* Exercise inputs:
___

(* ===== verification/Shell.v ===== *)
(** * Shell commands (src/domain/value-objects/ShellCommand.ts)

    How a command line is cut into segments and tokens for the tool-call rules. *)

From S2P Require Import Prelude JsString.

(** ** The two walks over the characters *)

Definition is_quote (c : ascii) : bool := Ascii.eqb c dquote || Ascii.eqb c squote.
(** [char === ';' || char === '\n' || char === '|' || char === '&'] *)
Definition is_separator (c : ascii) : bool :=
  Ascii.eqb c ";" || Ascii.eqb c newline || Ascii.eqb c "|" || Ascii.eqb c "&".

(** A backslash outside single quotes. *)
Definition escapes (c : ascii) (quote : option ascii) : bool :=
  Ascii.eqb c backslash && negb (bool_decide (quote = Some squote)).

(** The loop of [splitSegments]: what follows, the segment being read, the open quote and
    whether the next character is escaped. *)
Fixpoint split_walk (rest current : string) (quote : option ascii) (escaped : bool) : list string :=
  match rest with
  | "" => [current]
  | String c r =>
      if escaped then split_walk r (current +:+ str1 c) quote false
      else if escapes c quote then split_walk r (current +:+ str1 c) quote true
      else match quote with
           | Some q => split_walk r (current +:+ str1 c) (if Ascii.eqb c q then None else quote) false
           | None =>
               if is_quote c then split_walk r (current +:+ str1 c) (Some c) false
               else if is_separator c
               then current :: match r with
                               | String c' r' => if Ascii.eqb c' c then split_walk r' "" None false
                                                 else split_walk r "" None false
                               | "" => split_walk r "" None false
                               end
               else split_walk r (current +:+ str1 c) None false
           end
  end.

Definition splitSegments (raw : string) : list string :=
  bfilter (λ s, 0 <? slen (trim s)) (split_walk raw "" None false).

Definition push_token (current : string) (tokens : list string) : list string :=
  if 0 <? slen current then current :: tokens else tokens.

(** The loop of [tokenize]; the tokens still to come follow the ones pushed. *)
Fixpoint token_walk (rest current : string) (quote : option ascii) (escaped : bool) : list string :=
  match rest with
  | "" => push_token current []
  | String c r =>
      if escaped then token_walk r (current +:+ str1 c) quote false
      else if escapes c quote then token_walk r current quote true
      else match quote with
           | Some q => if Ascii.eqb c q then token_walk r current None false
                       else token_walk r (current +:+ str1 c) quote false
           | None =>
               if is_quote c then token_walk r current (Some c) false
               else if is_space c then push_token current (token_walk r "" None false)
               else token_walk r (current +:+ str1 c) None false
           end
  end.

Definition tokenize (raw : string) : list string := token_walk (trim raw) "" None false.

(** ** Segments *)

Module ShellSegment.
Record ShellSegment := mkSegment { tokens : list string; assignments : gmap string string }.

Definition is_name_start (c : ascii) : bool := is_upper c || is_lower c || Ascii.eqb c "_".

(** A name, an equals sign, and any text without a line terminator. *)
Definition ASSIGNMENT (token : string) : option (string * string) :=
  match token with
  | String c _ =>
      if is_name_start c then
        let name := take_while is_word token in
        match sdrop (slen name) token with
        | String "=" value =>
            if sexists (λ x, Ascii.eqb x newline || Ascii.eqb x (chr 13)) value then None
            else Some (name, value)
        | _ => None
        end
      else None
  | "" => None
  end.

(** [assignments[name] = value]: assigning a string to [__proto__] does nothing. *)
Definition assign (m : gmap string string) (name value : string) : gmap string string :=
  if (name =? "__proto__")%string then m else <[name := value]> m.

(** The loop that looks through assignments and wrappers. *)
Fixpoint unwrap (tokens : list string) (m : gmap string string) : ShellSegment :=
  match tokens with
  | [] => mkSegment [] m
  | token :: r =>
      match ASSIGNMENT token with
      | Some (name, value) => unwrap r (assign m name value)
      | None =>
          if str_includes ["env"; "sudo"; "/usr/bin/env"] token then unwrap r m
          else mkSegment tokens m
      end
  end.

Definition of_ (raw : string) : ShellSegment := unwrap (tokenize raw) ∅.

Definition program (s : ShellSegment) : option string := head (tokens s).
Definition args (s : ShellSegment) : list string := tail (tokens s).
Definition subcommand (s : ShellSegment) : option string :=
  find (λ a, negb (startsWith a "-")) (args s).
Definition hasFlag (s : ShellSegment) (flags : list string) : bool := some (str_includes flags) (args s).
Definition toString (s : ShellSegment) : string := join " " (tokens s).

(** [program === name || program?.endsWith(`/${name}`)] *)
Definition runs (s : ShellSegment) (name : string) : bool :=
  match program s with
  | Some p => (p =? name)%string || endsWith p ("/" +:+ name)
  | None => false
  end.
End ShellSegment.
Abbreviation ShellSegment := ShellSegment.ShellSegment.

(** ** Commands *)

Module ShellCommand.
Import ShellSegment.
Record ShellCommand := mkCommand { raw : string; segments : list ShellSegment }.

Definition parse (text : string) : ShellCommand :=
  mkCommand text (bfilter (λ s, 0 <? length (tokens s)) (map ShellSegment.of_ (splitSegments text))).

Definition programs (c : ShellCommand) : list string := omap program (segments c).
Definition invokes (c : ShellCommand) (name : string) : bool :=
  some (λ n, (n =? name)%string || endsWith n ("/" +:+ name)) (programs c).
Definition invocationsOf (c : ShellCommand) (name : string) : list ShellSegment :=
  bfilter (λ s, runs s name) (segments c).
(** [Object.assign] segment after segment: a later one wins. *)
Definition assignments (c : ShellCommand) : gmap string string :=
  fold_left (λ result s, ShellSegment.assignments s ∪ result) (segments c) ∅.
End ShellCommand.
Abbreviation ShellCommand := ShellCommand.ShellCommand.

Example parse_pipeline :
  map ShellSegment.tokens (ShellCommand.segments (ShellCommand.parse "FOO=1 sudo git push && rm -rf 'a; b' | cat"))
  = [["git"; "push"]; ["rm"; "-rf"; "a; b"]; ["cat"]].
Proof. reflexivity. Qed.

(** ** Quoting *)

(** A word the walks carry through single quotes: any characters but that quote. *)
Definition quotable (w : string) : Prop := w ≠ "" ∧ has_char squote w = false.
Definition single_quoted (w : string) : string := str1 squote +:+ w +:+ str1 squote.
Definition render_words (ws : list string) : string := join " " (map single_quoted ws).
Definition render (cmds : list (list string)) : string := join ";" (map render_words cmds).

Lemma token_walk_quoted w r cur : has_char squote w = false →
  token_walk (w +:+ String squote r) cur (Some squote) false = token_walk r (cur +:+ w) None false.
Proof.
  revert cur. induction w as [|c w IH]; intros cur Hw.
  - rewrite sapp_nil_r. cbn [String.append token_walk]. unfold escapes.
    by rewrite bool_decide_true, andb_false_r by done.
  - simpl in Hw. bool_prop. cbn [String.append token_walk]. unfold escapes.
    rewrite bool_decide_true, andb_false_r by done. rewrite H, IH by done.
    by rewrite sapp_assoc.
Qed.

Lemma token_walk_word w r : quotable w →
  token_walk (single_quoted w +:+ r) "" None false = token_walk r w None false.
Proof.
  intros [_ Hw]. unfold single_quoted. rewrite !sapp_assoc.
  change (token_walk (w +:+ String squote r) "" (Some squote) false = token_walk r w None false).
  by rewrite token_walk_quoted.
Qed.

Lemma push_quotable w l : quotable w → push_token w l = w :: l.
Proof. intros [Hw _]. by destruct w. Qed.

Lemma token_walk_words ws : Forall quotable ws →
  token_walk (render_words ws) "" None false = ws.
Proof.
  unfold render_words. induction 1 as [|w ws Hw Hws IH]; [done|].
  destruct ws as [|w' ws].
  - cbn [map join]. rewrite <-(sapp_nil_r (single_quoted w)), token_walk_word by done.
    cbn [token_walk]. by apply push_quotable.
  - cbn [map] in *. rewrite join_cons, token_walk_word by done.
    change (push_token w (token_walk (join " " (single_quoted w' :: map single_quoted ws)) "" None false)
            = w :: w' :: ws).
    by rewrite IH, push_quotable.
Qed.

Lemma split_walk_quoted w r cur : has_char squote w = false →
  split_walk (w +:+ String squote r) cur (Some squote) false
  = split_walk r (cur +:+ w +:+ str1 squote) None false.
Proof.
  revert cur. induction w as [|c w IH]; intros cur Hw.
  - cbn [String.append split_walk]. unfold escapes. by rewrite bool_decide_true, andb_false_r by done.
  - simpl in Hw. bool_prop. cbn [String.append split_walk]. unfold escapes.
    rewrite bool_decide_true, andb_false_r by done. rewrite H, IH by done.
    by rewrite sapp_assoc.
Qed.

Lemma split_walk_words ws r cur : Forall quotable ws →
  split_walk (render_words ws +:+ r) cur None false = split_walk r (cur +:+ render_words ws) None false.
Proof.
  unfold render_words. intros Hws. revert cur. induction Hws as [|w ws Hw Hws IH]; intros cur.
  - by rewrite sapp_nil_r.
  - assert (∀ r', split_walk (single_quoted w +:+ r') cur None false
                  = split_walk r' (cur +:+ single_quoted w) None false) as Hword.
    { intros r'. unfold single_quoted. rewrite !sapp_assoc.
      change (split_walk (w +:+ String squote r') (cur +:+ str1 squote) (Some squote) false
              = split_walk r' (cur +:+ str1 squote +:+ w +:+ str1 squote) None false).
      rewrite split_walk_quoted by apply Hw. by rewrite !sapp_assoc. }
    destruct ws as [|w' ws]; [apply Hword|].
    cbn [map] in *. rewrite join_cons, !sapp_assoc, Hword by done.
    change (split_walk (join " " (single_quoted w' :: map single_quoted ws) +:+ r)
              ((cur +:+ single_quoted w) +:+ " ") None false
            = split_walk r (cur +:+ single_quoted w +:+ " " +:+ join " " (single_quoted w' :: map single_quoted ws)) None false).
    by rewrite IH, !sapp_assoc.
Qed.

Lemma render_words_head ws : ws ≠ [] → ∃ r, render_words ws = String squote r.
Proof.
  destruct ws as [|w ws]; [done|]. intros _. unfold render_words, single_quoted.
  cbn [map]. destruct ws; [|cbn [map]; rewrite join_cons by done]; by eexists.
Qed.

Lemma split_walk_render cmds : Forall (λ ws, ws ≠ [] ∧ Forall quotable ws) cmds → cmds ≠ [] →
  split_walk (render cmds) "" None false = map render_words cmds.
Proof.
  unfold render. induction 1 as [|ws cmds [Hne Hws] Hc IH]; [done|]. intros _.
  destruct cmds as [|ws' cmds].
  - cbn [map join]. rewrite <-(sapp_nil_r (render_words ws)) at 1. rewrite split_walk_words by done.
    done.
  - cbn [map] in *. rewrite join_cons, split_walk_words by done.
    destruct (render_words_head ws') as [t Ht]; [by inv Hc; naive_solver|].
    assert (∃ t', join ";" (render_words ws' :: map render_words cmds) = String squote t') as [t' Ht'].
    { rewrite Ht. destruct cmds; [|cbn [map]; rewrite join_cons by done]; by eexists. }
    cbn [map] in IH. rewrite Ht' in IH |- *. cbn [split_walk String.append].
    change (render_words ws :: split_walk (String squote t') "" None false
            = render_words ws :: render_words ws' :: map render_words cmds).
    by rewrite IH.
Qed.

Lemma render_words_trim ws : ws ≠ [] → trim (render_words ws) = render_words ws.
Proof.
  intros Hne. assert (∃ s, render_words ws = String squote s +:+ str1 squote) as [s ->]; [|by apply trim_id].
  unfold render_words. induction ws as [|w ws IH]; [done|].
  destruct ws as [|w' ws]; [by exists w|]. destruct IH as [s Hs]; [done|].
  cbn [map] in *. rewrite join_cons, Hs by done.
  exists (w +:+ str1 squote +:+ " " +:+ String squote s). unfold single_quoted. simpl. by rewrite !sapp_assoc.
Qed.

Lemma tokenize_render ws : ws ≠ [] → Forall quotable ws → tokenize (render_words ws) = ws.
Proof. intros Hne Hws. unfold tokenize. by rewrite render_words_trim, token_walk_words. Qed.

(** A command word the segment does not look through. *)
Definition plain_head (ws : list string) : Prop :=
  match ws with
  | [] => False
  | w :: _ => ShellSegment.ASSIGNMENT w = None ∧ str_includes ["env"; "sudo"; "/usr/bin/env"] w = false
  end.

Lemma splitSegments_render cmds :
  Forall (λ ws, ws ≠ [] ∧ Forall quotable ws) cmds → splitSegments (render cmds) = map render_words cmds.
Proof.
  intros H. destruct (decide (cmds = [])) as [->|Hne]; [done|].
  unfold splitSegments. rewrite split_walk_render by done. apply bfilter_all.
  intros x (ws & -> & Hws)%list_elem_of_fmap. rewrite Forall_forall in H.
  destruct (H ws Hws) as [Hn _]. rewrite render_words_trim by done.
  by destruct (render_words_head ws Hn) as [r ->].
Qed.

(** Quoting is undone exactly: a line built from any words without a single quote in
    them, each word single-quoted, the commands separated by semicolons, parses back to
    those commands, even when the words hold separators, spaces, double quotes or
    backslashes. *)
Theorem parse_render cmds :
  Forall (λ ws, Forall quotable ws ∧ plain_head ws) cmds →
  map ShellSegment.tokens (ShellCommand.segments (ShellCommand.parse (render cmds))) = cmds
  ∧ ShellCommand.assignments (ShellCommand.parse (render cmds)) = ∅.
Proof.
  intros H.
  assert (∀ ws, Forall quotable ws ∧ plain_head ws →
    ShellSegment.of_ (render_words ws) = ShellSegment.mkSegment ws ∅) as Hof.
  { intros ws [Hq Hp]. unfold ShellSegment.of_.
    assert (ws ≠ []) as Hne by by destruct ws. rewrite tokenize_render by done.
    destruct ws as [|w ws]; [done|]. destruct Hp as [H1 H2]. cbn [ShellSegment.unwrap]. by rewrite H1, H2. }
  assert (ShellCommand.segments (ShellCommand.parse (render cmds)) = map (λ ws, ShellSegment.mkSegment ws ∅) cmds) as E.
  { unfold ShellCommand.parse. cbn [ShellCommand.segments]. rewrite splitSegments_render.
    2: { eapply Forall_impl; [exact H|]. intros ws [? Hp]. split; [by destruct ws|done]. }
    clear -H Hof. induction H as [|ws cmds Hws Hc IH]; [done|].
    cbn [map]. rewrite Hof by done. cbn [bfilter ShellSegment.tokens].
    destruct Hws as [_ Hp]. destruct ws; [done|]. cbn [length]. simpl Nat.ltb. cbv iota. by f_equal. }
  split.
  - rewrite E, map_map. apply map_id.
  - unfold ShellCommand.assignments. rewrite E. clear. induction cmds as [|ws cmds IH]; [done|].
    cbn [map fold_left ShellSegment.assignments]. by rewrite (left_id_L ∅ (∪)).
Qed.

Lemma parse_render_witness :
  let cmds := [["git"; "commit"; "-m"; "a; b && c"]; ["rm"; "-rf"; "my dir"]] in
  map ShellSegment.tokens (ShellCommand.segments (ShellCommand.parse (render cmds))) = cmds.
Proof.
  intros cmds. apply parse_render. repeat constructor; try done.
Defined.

___

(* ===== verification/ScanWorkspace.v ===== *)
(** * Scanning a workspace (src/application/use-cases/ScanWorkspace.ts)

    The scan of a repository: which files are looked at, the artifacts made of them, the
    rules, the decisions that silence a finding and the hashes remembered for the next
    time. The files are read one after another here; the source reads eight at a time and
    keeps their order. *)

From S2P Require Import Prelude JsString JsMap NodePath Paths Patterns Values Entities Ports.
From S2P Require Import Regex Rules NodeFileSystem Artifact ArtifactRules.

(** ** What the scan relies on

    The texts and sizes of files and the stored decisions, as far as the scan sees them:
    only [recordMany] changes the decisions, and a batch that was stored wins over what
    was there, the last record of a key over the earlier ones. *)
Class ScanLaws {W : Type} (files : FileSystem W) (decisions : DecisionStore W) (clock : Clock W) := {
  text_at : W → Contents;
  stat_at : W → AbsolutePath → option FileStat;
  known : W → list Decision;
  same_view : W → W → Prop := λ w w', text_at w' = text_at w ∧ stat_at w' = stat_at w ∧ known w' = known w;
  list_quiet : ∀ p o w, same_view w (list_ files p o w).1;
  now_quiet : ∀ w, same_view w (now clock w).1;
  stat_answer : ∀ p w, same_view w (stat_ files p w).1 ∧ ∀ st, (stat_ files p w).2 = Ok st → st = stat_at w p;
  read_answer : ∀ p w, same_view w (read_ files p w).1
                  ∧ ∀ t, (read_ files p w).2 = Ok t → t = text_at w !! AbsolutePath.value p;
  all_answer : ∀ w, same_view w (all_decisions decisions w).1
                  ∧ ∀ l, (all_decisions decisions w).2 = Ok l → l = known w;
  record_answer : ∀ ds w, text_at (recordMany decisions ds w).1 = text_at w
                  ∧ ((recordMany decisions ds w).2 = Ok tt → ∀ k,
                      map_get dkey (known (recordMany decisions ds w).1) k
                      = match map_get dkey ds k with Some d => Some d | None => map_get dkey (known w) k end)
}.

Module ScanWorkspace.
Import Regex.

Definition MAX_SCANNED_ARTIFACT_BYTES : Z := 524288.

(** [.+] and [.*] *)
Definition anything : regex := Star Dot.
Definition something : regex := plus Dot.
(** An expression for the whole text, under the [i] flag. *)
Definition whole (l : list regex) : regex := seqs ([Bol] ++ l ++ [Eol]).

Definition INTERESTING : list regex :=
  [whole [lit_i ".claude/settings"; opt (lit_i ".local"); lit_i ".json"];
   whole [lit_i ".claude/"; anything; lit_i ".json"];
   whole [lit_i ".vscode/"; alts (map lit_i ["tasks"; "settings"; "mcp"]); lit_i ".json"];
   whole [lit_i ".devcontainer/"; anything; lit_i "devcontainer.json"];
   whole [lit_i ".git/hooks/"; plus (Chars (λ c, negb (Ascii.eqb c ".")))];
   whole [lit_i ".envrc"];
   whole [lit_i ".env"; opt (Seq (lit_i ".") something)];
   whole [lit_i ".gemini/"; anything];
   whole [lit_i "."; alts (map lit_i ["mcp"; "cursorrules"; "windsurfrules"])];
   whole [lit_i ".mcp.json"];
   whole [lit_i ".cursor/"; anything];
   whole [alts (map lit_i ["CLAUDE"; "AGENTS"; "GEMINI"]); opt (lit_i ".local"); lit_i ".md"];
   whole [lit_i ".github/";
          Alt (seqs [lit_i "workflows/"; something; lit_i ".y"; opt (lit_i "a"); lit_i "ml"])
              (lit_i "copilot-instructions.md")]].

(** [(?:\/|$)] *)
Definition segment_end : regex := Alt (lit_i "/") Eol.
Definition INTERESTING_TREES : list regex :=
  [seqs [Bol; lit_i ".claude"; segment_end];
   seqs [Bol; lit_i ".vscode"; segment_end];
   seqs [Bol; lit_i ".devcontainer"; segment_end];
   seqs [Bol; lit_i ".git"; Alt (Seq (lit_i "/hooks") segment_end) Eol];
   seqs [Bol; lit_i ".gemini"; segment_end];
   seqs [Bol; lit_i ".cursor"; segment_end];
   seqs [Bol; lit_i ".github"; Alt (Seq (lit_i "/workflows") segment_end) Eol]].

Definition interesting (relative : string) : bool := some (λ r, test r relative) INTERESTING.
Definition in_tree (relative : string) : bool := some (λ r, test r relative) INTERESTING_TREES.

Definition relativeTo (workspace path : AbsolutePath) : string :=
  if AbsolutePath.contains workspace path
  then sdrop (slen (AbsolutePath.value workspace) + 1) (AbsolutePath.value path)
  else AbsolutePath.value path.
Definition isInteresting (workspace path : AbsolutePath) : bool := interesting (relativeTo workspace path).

___

* Work item:
From the entries above, restate word for word the lines from the line containing "Definition parse (text" to the line containing "sudo git push", both ends included, and nothing more.

* Exercise answer:
Definition parse (text : string) : ShellCommand :=
  mkCommand text (bfilter (λ s, 0 <? length (tokens s)) (map ShellSegment.of_ (splitSegments text))).

Definition programs (c : ShellCommand) : list string := omap program (segments c).
Definition invokes (c : ShellCommand) (name : string) : bool :=
  some (λ n, (n =? name)%string || endsWith n ("/" +:+ name)) (programs c).
Definition invocationsOf (c : ShellCommand) (name : string) : list ShellSegment :=
  bfilter (λ s, runs s name) (segments c).
(** [Object.assign] segment after segment: a later one wins. *)
Definition assignments (c : ShellCommand) : gmap string string :=
  fold_left (λ result s, ShellSegment.assignments s ∪ result) (segments c) ∅.
End ShellCommand.
Abbreviation ShellCommand := ShellCommand.ShellCommand.

Example parse_pipeline :
  map ShellSegment.tokens (ShellCommand.segments (ShellCommand.parse "FOO=1 sudo git push && rm -rf 'a; b' | cat"))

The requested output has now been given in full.